The death of their father devastated the brothers. Joo Ngan recalled it took them months to get back to cycling.
In 2010, Joo Ngan was again left distraught when Daud died in a road accident after a trailer rammed into the rear of his car on the North-South highway near Rembau.
The tragedy occurred seven months after Joo Ngan had been bestowed a Datukship by the King.
Former Customs officer Daud, who was in Kuala Lumpur to offer advice to his son Fakhruddin before a major race, had also met Joo Ngan before he made his way back to Johor.
As teammates at the 1970 Bangkok Asian Games, Joo Ngan and Daud, making his first appearance at the Asiad, had to restore the confidence of the national sports officials and the press in cycling.
Joo Ngan, Daud and their co-cyclists had been labelled as impossible underdogs after the dismal performance of the national team at the Rangoon Sea Games a year earlier.
Prior to 1970, Malaysia had only won a bronze at the Asiad through Jaafar Bibon, Mohamad Jaafar and Rosli Abdul Kadir in the team road race in 1962 in Jakarta.
So, everybody was surprised when Joo Ngan won the 200km road race in Bangkok, to the extent that even race officials whisked him away immediately for a drugs test.
“I could hear people shouting, ‘No way Malaysia won, no way Joo Ngan won,” he said in reference to his shock win over the favourite, Masato Abe of Japan.
Joo Ngan said he was in disbelief as he was awarded his gold medal in front of an estimated crowd of 40,000 people, every emotion dancing in his eyes as the national anthem played.
He also took the silver in the team road race with Chow Teck Beng, Azizan Ramli and Omar Saad.
Daud, too, against all odds won gold in the 1600 mass start and a bronze in the 1km time trial, proving like Joo Ngan that amazing doesn’t come to you – you have to go to it.
These two athletes didn’t just win medals: they made history in doing so and brought cycling into the mainframe of Malaysian sport.
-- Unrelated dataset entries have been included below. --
Create HintDb drawing.
#[local] Hint Resolve only_draws_ret only_draws_draw only_draws_index : drawing.

(** Goals [only_draws m] for a straight-line [m]. *)
Ltac only_draws :=
  repeat first
    [ apply only_draws_bind; [|intros ?]
    | apply only_draws_for_in; intros ? []
    | match goal with |- only_draws (if ?b then _ else _) => destruct b end
    | solve [auto with drawing] ].

(** ** The loop of the renderer *)

Lemma index_lt {A} `{Inhabited A} (l : list A) i :
  (i < length l)%nat -> index l i = mret (l !!! i).
Proof.
  intros Hi. unfold index. by rewrite (list_lookup_lookup_total_lt l i Hi).
Qed.

(** A loop whose round [i] draws [cmds i] draws them round after round. *)
Lemma for_in_rounds {A} (body : A -> unit -> Py unit)
    (cmds : A -> list draw_cmd) (l : list A) w :
  (forall i w, i ∈ l -> run (body i tt) w = (drawn w (cmds i), Ok tt)) ->
  run (for_in l body tt) w = (drawn w (flat_map cmds l), Ok tt).
Proof.
  revert w. induction l as [|x l IH]; intros w Hb; simpl.
  - by rewrite drawn_nil.
  - rewrite run_bind, Hb by left. rewrite IH, drawn_drawn; [done|].
    intros i w' Hi. apply Hb. by right.
Qed.
(** C6.  The code at an unknown entity id: the scan finds no bucket holding
    "ghost", the flag [found] ends false and is never read, and [update_state]
    returns normally with the registry exactly as it was.  No error is raised
    for the miss. *)
Theorem unknown_entity_id_is_dropped :
  find_entity (sc_entity_id ghost_change) (st_entities_v3 stored_state) = None
  /\ apply_change ghost_change (st_entities_v3 stored_state)
     = (st_entities_v3 stored_state, false)
  /\ exists st',
       update_state sample_clock stored_state [] [] [ghost_change] [] = Ok st'
       /\ st_entities_v3 st' = st_entities_v3 stored_state
       /\ ~ raises (update_state sample_clock stored_state [] [] [ghost_change] []).
Proof.
  split; [reflexivity|]. split.
  - now apply apply_change_not_found.
  - eexists. split; [reflexivity|]. split; [reflexivity|].
    intros [e He]. discriminate He.
Qed.

(** In general: state changes whose ids are in no bucket never make
    [update_state] fail and leave the registry unchanged. *)
Lemma update_state_unknown_ids now st appeared state_changes rels :
  st_metadata st <> None ->
  Forall (fun change => find_entity (sc_entity_id change) (st_entities_v3 st) = None)
         state_changes ->
  exists st',
    update_state now st appeared [] state_changes rels = Ok st'
    /\ st_entities_v3 st' = st_entities_v3 st.
Proof.
  intros Hm Hall.
  destruct (update_state_total now st appeared [] state_changes rels Hm)
    as [st' [Hupd _]].
  exists st'. split; [exact Hupd|].
  apply update_state_registry in Hupd. rewrite Hupd. clear Hupd.
  unfold merge_registry, apply_changes. simpl.
  induction Hall as [|c cs Hc _ IH]; simpl; [reflexivity|].
  rewrite (apply_change_not_found _ _ Hc). exact IH.
Qed.

(** ** Reprocessing *)

(** *** Assignments to a dictionary *)

Lemma set_set_same {V : Type} k (v v' : V) d :
  Dict.set k v (Dict.set k v' d) = Dict.set k v d.
Proof.
  induction d as [|[k0 v0] rest IH]; simpl.
  - now rewrite String.eqb_refl.
  - destruct (String.eqb k k0) eqn:E; simpl.
    + now rewrite String.eqb_refl.
    + now rewrite E, IH.
Qed.

Lemma mem_set {V : Type} k k' (v : V) d :
  Dict.mem k d = true -> Dict.mem k (Dict.set k' v d) = true.
Proof.
  unfold Dict.mem. destruct (String.eqb_spec k' k) as [->|Hne].
  - now rewrite DictFacts.get_set_eq.
  - now rewrite DictFacts.get_set_ne.
Qed.

Lemma mem_set_same {V : Type} k (v : V) d : Dict.mem k (Dict.set k v d) = true.
Proof. unfold Dict.mem. now rewrite DictFacts.get_set_eq. Qed.

(** An update in place commutes with any assignment to another key. *)
Lemma set_set_comm {V : Type} k k' (v v' : V) d :
  k <> k' -> Dict.mem k d = true ->
  Dict.set k v (Dict.set k' v' d) = Dict.set k' v' (Dict.set k v d).
Proof.
  intros Hne. unfold Dict.mem.
  induction d as [|[k0 v0] rest IH]; simpl; [discriminate|].
  destruct (String.eqb k k0) eqn:E; destruct (String.eqb k' k0) eqn:E'; simpl.
  - apply String.eqb_eq in E, E'. congruence.
  - intros _. rewrite E. apply String.eqb_eq in E. subst k0.
    now rewrite E'.
  - intros H. rewrite E'. apply String.eqb_eq in E'. subst k0.
    now rewrite E.
  - intros H. now rewrite E, E', IH.
Qed.
(* ===== verification/_CoqProject ===== *)
-Q . S2P
Prelude.v
Machine.v
State.v
Spinlock.v
KString.v
Kalloc.v
Vm.v
PageTable.v
VmDemo.v
VmOps.v
Uvm.v
UserMem.v
Proc.v
Sched.v
Wakeup.v
Uart.v
Printf.v
PrintfProofs.v
Console.v
ConsoleProofs.v
Sleeplock.v
Virtio.v
VirtioProofs.v
Bio.v
LruProofs.v
BlockSpec.v
BioInv.v
BioProofs.v
BioBoot.v
BioSafe.v
Log.v
LogOps.v
LogCommit.v
LogTrans.v
LogRecover.v
LogSafe.v
Fs.v
PathProofs.v
FsData.v
FsTx.v
FsMap.v
FsWrite.v
FsInv.v
FsRead.v
FsSafe.v
Pipe.v
PipeProofs.v
File.v
FileProofs.v
InodeTab.v
NameProofs.v
Mkfs.v
MkfsProofs.v
ProcFs.v
Exec.v
SysArg.v
Sysfile.v
Syscall.v
SyscallProofs.v
Asm.v
AsmProofs.v
Initcode.v
Trap.v
User.v
Umalloc.v
UmallocProofs.v
UTree.v
Grind.v
UserTests.v
UserTests2.v
UserDriver.v
UserPrintf.v
UserProgs.v
Grep.v
ProcTree.v
Sh.v
ShParse.v
ShRound.v
ShRun.v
They went on a winning streak and in the following year, Daud won three gold and a silver in the individual and team time trials at the Kuala Lumpur Seap (now Sea) Games while Joo Ngan pedalled to victory in the Tour of Malaysia, covering more than 1,000km over eight days.
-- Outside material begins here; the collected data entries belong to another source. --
(* ===== verification/State.v ===== *)
(** * The state of the kernel

    The C structures of the kernel as records, under the names of their fields,
    and the record [kstate] of all the kernel's variables. A pointer into a table
    of the kernel is the index of the element ([option nat], [None] for 0); a
    pointer to a page that [kalloc] gave is its physical address. The
    [struct spinlock]s embedded in the structures are in the map [locks], under
    a name that tells which one it is ([lockid]); the [struct sleeplock]s in
    [slocks]. *)

From S2P Require Import Prelude Machine.

(** ** Names of locks and of sleep channels

    [acquire(&x)] and [sleep(chan, lk)] take the address of a kernel object: one
    constructor for each object that is used so. *)

Inductive sleepid := SL_buf (i : nat) | SL_inode (i : nat).

Inductive lockid :=
  | L_kmem | L_pid | L_wait | L_proc (i : nat) | L_pr | L_cons | L_uart_tx | L_ticks
  | L_ftable | L_itable | L_bcache | L_log | L_vdisk | L_pipe (pi : Z) | L_sleep (l : sleepid).

Inductive chan :=
  | C_proc (i : nat)         (** a [struct proc *] *)
  | C_log                    (** [&log] *)
  | C_nread (pi : Z)         (** [&pi->nread] *)
  | C_nwrite (pi : Z)        (** [&pi->nwrite] *)
  | C_sleeplock (l : sleepid)
  | C_ticks                  (** [&ticks] *)
  | C_cons_r                 (** [&cons.r] *)
  | C_uart_tx_r              (** [&uart_tx_r] *)
  | C_disk_free              (** [&disk.free[0]] *)
  | C_buf (i : nat).         (** a [struct buf *] *)

Global Instance sleepid_eq_dec : EqDecision sleepid.
Proof. solve_decision. Defined.
Global Instance lockid_eq_dec : EqDecision lockid.
Proof. solve_decision. Defined.
Global Instance chan_eq_dec : EqDecision chan.
Proof. solve_decision. Defined.

Definition sleepid_code (l : sleepid) : nat + nat :=
  match l with SL_buf i => inl i | SL_inode i => inr i end.
Definition sleepid_decode (c : nat + nat) : sleepid :=
  match c with inl i => SL_buf i | inr i => SL_inode i end.
Global Program Instance sleepid_countable : Countable sleepid :=
  inj_countable' sleepid_code sleepid_decode _.
Next Obligation. by intros []. Qed.

Definition lockid_code (l : lockid) : Z * Z + (nat + nat) :=
  match l with
  | L_kmem => inl (0, 0) | L_pid => inl (1, 0) | L_wait => inl (2, 0)
  | L_proc i => inl (3, Z.of_nat i) | L_pr => inl (4, 0) | L_cons => inl (5, 0)
  | L_uart_tx => inl (6, 0) | L_ticks => inl (7, 0) | L_ftable => inl (8, 0)
  | L_itable => inl (9, 0) | L_bcache => inl (10, 0) | L_log => inl (11, 0)
  | L_vdisk => inl (12, 0) | L_pipe pi => inl (13, pi) | L_sleep l => inr (sleepid_code l)
  end.
Definition lockid_decode (c : Z * Z + (nat + nat)) : lockid :=
  match c with
  | inl (0, _) => L_kmem | inl (1, _) => L_pid | inl (2, _) => L_wait
  | inl (3, i) => L_proc (Z.to_nat i) | inl (4, _) => L_pr | inl (5, _) => L_cons
  | inl (6, _) => L_uart_tx | inl (7, _) => L_ticks | inl (8, _) => L_ftable
  | inl (9, _) => L_itable | inl (10, _) => L_bcache | inl (11, _) => L_log
  | inl (12, _) => L_vdisk | inl (_, pi) => L_pipe pi | inr l => L_sleep (sleepid_decode l)
  end.
Global Program Instance lockid_countable : Countable lockid :=
  inj_countable' lockid_code lockid_decode _.
Next Obligation.
  intros [| | |i| | | | | | | | | |pi|[i|i]]; simpl; try done. by rewrite Nat2Z.id.
Qed.

(** ** Structures *)

(** [struct spinlock] (kernel/spinlock.h); [lk_cpu] is the number of the cpu. *)
Record spinlock := Mk_spinlock { lk_locked : Z; lk_name : string; lk_cpu : option Z }.

(** [struct sleeplock] (kernel/sleeplock.h) without its spinlock [lk]. *)
Record sleeplock := Mk_sleeplock { sl_locked : Z; sl_name : string; sl_pid : Z }.

(** [struct context] (kernel/proc.h); [ctx_s] holds s0 to s11. *)
Record context := Mk_context { ctx_ra : Z; ctx_sp : Z; ctx_s : list Z }.

(** [struct cpu] (kernel/proc.h) *)
Record cpu := Mk_cpu {
  cpu_proc : option nat; (** the process running on this cpu, or null *)
  cpu_context : context; (** [swtch] here to enter [scheduler] *)
  noff : Z; (** depth of [push_off] nesting *)
  intena : Z; (** were interrupts enabled before [push_off]? *)
}.
(** [enum procstate] (kernel/proc.h) *)
Inductive procstate := UNUSED | USED | SLEEPING | RUNNABLE | RUNNING | ZOMBIE.
Global Instance procstate_eq_dec : EqDecision procstate.
Proof. solve_decision. Defined.

(** [struct proc] (kernel/proc.h); its lock is [L_proc i] *)
Record proc := Mk_proc {
  p_state : procstate;
  p_chan : option chan;
  p_killed : Z;
  p_xstate : Z;
  p_pid : Z;
  p_mask : Z;
  p_parent : option nat;
  p_kstack : Z;
  p_sz : Z;
  p_pagetable : Z;
  p_trapframe : Z;
  p_context : context;
  p_ofile : list (option nat);
  p_cwd : option nat;
  p_name : list Z;
}.
(** Offsets in [struct trapframe] (kernel/proc.h). A trapframe is a page of
    physical memory; its address is in [p_trapframe]. *)
Definition TF_kernel_satp : Z := 0.
Definition TF_kernel_sp : Z := 8.
Definition TF_kernel_trap : Z := 16.
Definition TF_epc : Z := 24.
Definition TF_kernel_hartid : Z := 32.
Definition TF_sp : Z := 48.
Definition TF_a0 : Z := 112.
Definition TF_a1 : Z := 120.
Definition TF_a2 : Z := 128.
Definition TF_a3 : Z := 136.
Definition TF_a4 : Z := 144.
Definition TF_a5 : Z := 152.
Definition TF_a7 : Z := 168.
Definition sizeof_trapframe : nat := 288.

(** [struct file] and [struct inode] (kernel/file.h) *)
Inductive file_type := FD_NONE | FD_PIPE | FD_INODE | FD_DEVICE.
Global Instance file_type_eq_dec : EqDecision file_type.
Proof. solve_decision. Defined.

(** [struct file] (kernel/file.h) *)
Record file := Mk_file {
  f_type : file_type;
  f_ref : Z;
  f_readable : Z;
  f_writable : Z;
  f_pipe : Z;
  f_ip : option nat;
  f_off : Z;
  f_major : Z;
}.
(** [struct inode] (kernel/file.h); its sleeplock is [SL_inode i] *)
Record inode := Mk_inode {
  i_dev : Z;
  i_inum : Z;
  i_ref : Z;
  i_valid : Z;
  i_type : Z;
  i_major : Z;
  i_minor : Z;
  i_nlink : Z;
  i_size : Z;
  i_addrs : list Z;
}.
(** The functions that [devsw] points to (kernel/file.h). *)
Inductive devfn := FN_consoleread | FN_consolewrite.
Record devsw_entry := Mk_devsw { d_read : option devfn; d_write : option devfn }.

(** [struct pipe] (kernel/pipe.c); its lock is [L_pipe pi] *)
Record pipe := Mk_pipe {
  pi_data : list Z;
  pi_nread : Z;
  pi_nwrite : Z;
  pi_readopen : Z;
  pi_writeopen : Z;
}.
(** [struct buf] (kernel/buf.h); its sleeplock is [SL_buf i]. [b_prev] and
    [b_next] are indices; index NBUF is [bcache.head] *)
Record buf := Mk_buf {
  b_valid : Z;
  b_disk : Z;
  b_dev : Z;
  b_blockno : Z;
  b_refcnt : Z;
  b_prev : nat;
  b_next : nat;
  b_data : list Z;
}.
(** [bcache] (kernel/bio.c) without its lock: the array [buf] and the links of [head]. *)
Record bcache_state := Mk_bcache { bufs : list buf; head_prev : nat; head_next : nat }.

(** [struct log] with its [struct logheader] (kernel/log.c) *)
Record log_state := Mk_log_state {
  l_start : Z;
  l_size : Z;
  l_outstanding : Z;
  l_committing : Z;
  l_dev : Z;
  lh_n : Z;
  lh_block : list Z;
}.
(** [struct superblock] (kernel/fs.h) *)
Record superblock := Mk_superblock {
  sb_magic : Z; sb_size : Z; sb_nblocks : Z; sb_ninodes : Z;
  sb_nlog : Z; sb_logstart : Z; sb_inodestart : Z; sb_bmapstart : Z
}.

(** What a descriptor's [addr] points to: nothing, [disk.ops[i]], the data of a
    buffer, or [disk.info[i].status]. *)
Inductive daddr := DA_null | DA_ops (i : Z) | DA_data (b : nat) | DA_status (i : Z).

(** [struct virtq_desc] and [struct virtio_blk_req] (kernel/virtio.h) *)
Record virtq_desc := Mk_virtq_desc { vd_addr : daddr; vd_len : Z; vd_flags : Z; vd_next : Z }.
Record virtio_blk_req := Mk_blk_req { rq_type : Z; rq_reserved : Z; rq_sector : Z }.


(** [struct disk] (kernel/virtio_disk.c), the device's registers, and what the disk itself holds *)
Record vdisk_state := Mk_vdisk_state {
  vd_desc : list virtq_desc;
  vd_avail_idx : Z;
  vd_avail_ring : list Z;
  vd_used_dev_idx : Z; (** [disk.used->idx] *)
  vd_used_ring : list Z; (** [disk.used->ring[i].id] *)
  vd_free : list Z;
  vd_used_idx : Z;
  vd_info_b : list (option nat);
  vd_info_status : list Z;
  vd_ops : list virtio_blk_req;
  vd_regs : gmap Z Z; (** the device's registers, by offset *)
  vd_blocks : gmap Z (list Z); (** the blocks of the disk *)
  vd_hist : list (Z * list Z); (** the block writes the disk has done, oldest first *)
}.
Then there was joy for Daud when he was selected for four events at the 1972 Olympics, and despair for Joo Ngan who was dropped.
Joo Ngan wondered if someone did not want him at Munich. He never became an Olympian.
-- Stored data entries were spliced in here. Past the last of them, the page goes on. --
Definition old_pte (i : nat) : Z := pte_of (pmem s0) old (page_at 0 i).
Definition cp_fill (i : nat) (o : Z) : Z := rd (pmem s0) (nth i qs 0 + o).
Definition cp_perm (i : nat) : Z := if decide (i < length qs)%nat then PTE_FLAGS (old_pte i) else PTE_R.

Lemma flags_range v : 0 ≤ PTE_FLAGS v < 1024.
Proof.
  unfold PTE_FLAGS. change 0x3FF with (Z.ones 10). rewrite Z.land_ones by lia.
  apply Z.mod_pos_bound. lia.
Qed.

Lemma flags_V v : has v PTE_V = true → Z.lor (PTE_FLAGS v) PTE_V = PTE_FLAGS v.
Proof.
  change PTE_V with (2 ^ 0). rewrite has_testbit by lia. intros HV. apply Z.bits_inj'. intros k Hk.
  rewrite Z.lor_spec. destruct (decide (k = 0)) as [->|].
  - unfold PTE_FLAGS. rewrite Z.land_spec, HV. done.
  - rewrite Z.pow2_bits_false by lia. apply orb_false_r.
Qed.

Lemma cp_perm_range i : 0 ≤ cp_perm i < 1024.
Proof. unfold cp_perm. case_decide; [apply flags_range|by vm_compute]. Qed.

Lemma cp_perm_leaf i : Z.lor (cp_perm i) PTE_V ≠ PTE_V.
Proof.
  unfold cp_perm. case_decide as Hi; [|by vm_compute].
  destruct (lookup_lt_is_Some_2 _ _ Hi) as [q Hq]. destruct (Hqs i q Hq) as (HV & Hf & _).
  rewrite flags_V; [|done]. done.
Qed.

Definition uvmcopy_post (r : Z) (s' : kstate) : Prop :=
  (r = 0 ∧ ∃ T' l' ds, length ds = length qs ∧ filled s0 T0 l0 new 0 cp_fill cp_perm s' T' l' ds []) ∨
  (r = -1 ∧ ∃ j : nat, (j < length qs)%nat ∧ undone s0 T0 l0 new 0 (Z.of_nat j) s').
(* ===== verification/Uart.v ===== *)
(** * The UART driver: kernel/uart.c without its interrupt handler

    [uartintr] is in Console, with [consoleintr] that it calls. The device: [tx_out]
    are the bytes that went into THR, [rx_in] those waiting in RHR, [tx_busy] the
    answers the device will give when LSR is asked whether THR is free. *)

From S2P Require Import Prelude Machine State Spinlock KString Kalloc Vm Proc.

Definition IER : Z := 1.
Definition IER_RX_ENABLE : Z := 1.
Definition IER_TX_ENABLE : Z := 2.
Definition FCR : Z := 2.
Definition FCR_FIFO_ENABLE : Z := 1.
Definition FCR_FIFO_CLEAR : Z := 6.
Definition LCR : Z := 3.
Definition LCR_EIGHT_BITS : Z := 3.
Definition LCR_BAUD_LATCH : Z := 128.
Definition UART_TX_BUF_SIZE : Z := 32.

(** ** The registers *)

Definition upd_uart (f : uart_state → uart_state) : K unit := modify (λ s, set_uart (f (uart s)) s).

(** [WriteReg] of a control register. *)
Definition WriteReg (reg v : Z) : K unit := upd_uart (λ u, set_u_regs (<[reg := u8 v]> (u_regs u)) u).
(** [WriteReg(THR, c)] *)
Definition write_thr (c : Z) : K unit := upd_uart (λ u, set_tx_out (tx_out u ++ [u8 c]) u).
(** [ReadReg(LSR) & LSR_TX_IDLE] *)
Definition lsr_tx_idle : K bool := λ s,
  match tx_busy (uart s) with
  | [] => Ret true s
  | b :: l => Ret (negb b) (set_uart (set_tx_busy l (uart s)) s)
  end.

Section uart.
Context `{L : Layout} `{Oth : Others}.

Definition uartinit : K unit :=
  WriteReg IER 0x00;;
  WriteReg LCR LCR_BAUD_LATCH;;
  WriteReg 0 0x03;;
  WriteReg 1 0x00;;
  WriteReg LCR LCR_EIGHT_BITS;;
  WriteReg FCR (Z.lor FCR_FIFO_ENABLE FCR_FIFO_CLEAR);;
  WriteReg IER (Z.lor IER_TX_ENABLE IER_RX_ENABLE);;
  lift_cs (initlock L_uart_tx "uart").

Fixpoint uartstart_loop (fuel : nat) : K unit :=
  match fuel with
  | O => hang
  | S f =>
      u ← gets uart;
      if tx_w u =? tx_r u then mret tt
      else
        idle ← lsr_tx_idle;
        if negb idle then mret tt
        else
          let c := nthZ 0 (tx_buf u) (tx_r u mod UART_TX_BUF_SIZE) in
          upd_uart (λ u, set_tx_r (u64 (tx_r u + 1)) u);;
          wakeup (Some C_uart_tx_r);;
          write_thr c;;
          uartstart_loop f
  end.
(** Each round sends one of the bytes between [uart_tx_r] and [uart_tx_w]. *)
Definition uartstart : K unit :=
  u ← gets uart;
  uartstart_loop (S (Z.to_nat (u64 (tx_w u - tx_r u)))).

(** The wait for space in [uartputc]. *)
Fixpoint uartputc_wait (fuel : nat) : K unit :=
  match fuel with
  | O => hang
  | S f =>
      u ← gets uart;
      if tx_w u =? u64 (tx_r u + UART_TX_BUF_SIZE) then
        sleep C_uart_tx_r L_uart_tx;;
        uartputc_wait f
      else mret tt
  end.

Definition uartputc (c : Z) : K unit :=
  lift_cs (acquire L_uart_tx);;
  pk ← gets panicked;
  if c_bool pk then hang
  else
    n ← gets sched_left;
    uartputc_wait (S n);;
    upd_uart (λ u, set_tx_buf (setZ (tx_buf u) (tx_w u mod UART_TX_BUF_SIZE) (u8 c)) u);;
    upd_uart (λ u, set_tx_w (u64 (tx_w u + 1)) u);;
    uartstart;;
    lift_cs (release L_uart_tx).

(** The spin on LSR in [uartputc_sync]. *)
Fixpoint uartputc_spin (fuel : nat) : K unit :=
  match fuel with
  | O => hang
  | S f => idle ← lsr_tx_idle; if (idle : bool) then mret tt else uartputc_spin f
  end.

Definition uartputc_sync (c : Z) : K unit :=
  lift_cs push_off;;
  pk ← gets panicked;
  if c_bool pk then hang
  else
    n ← gets (λ s, length (tx_busy (uart s)));
    uartputc_spin (S n);;
    write_thr c;;
    lift_cs pop_off.

Definition uartgetc : K Z := λ s,
  match rx_in (uart s) with
  | [] => Ret (-1) s
  | c :: l => Ret (u8 c) (set_uart (set_rx_in l (uart s)) s)
  end.
End uart.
In 1974, while Joo Ngan celebrated his eight years as a national cyclist with his final win in the 200km road race in Malaysia, Daud was off to the 1974 Christchurch Commonwealth Games in New Zealand.
Daud capped his cycling career with two gold medals at the Kuala Lumpur Sea Games 1977, with one newspaper quoting him as saying, “I will miss not being on my bike.”
After their retirement, Joo Ngan and Daud continued to contribute to elite cycling by coaching state and national teams.
Joo Ngan had served as head coach during the Hanoi Sea Games in May, where the road squad won one gold, two silver and two bronze medals.
Until today, he keeps to the same regime he has followed unfailingly for over 50 years: off to bed by 8pm, up by 5am to train his cohort of young riders and then to Joo Ngan Professional Bike Centre at Jalan Ampang.
“I think I was born to be a cyclist and it’s difficult for me to give up cycling. It’s my life, my everything,” said Joo Ngan, 75.
Firdaus said of his father: “I don’t want people to forget his contributions to cycling and I will continue to uphold his legacy, and follow in his footsteps to uncover fresh talent.”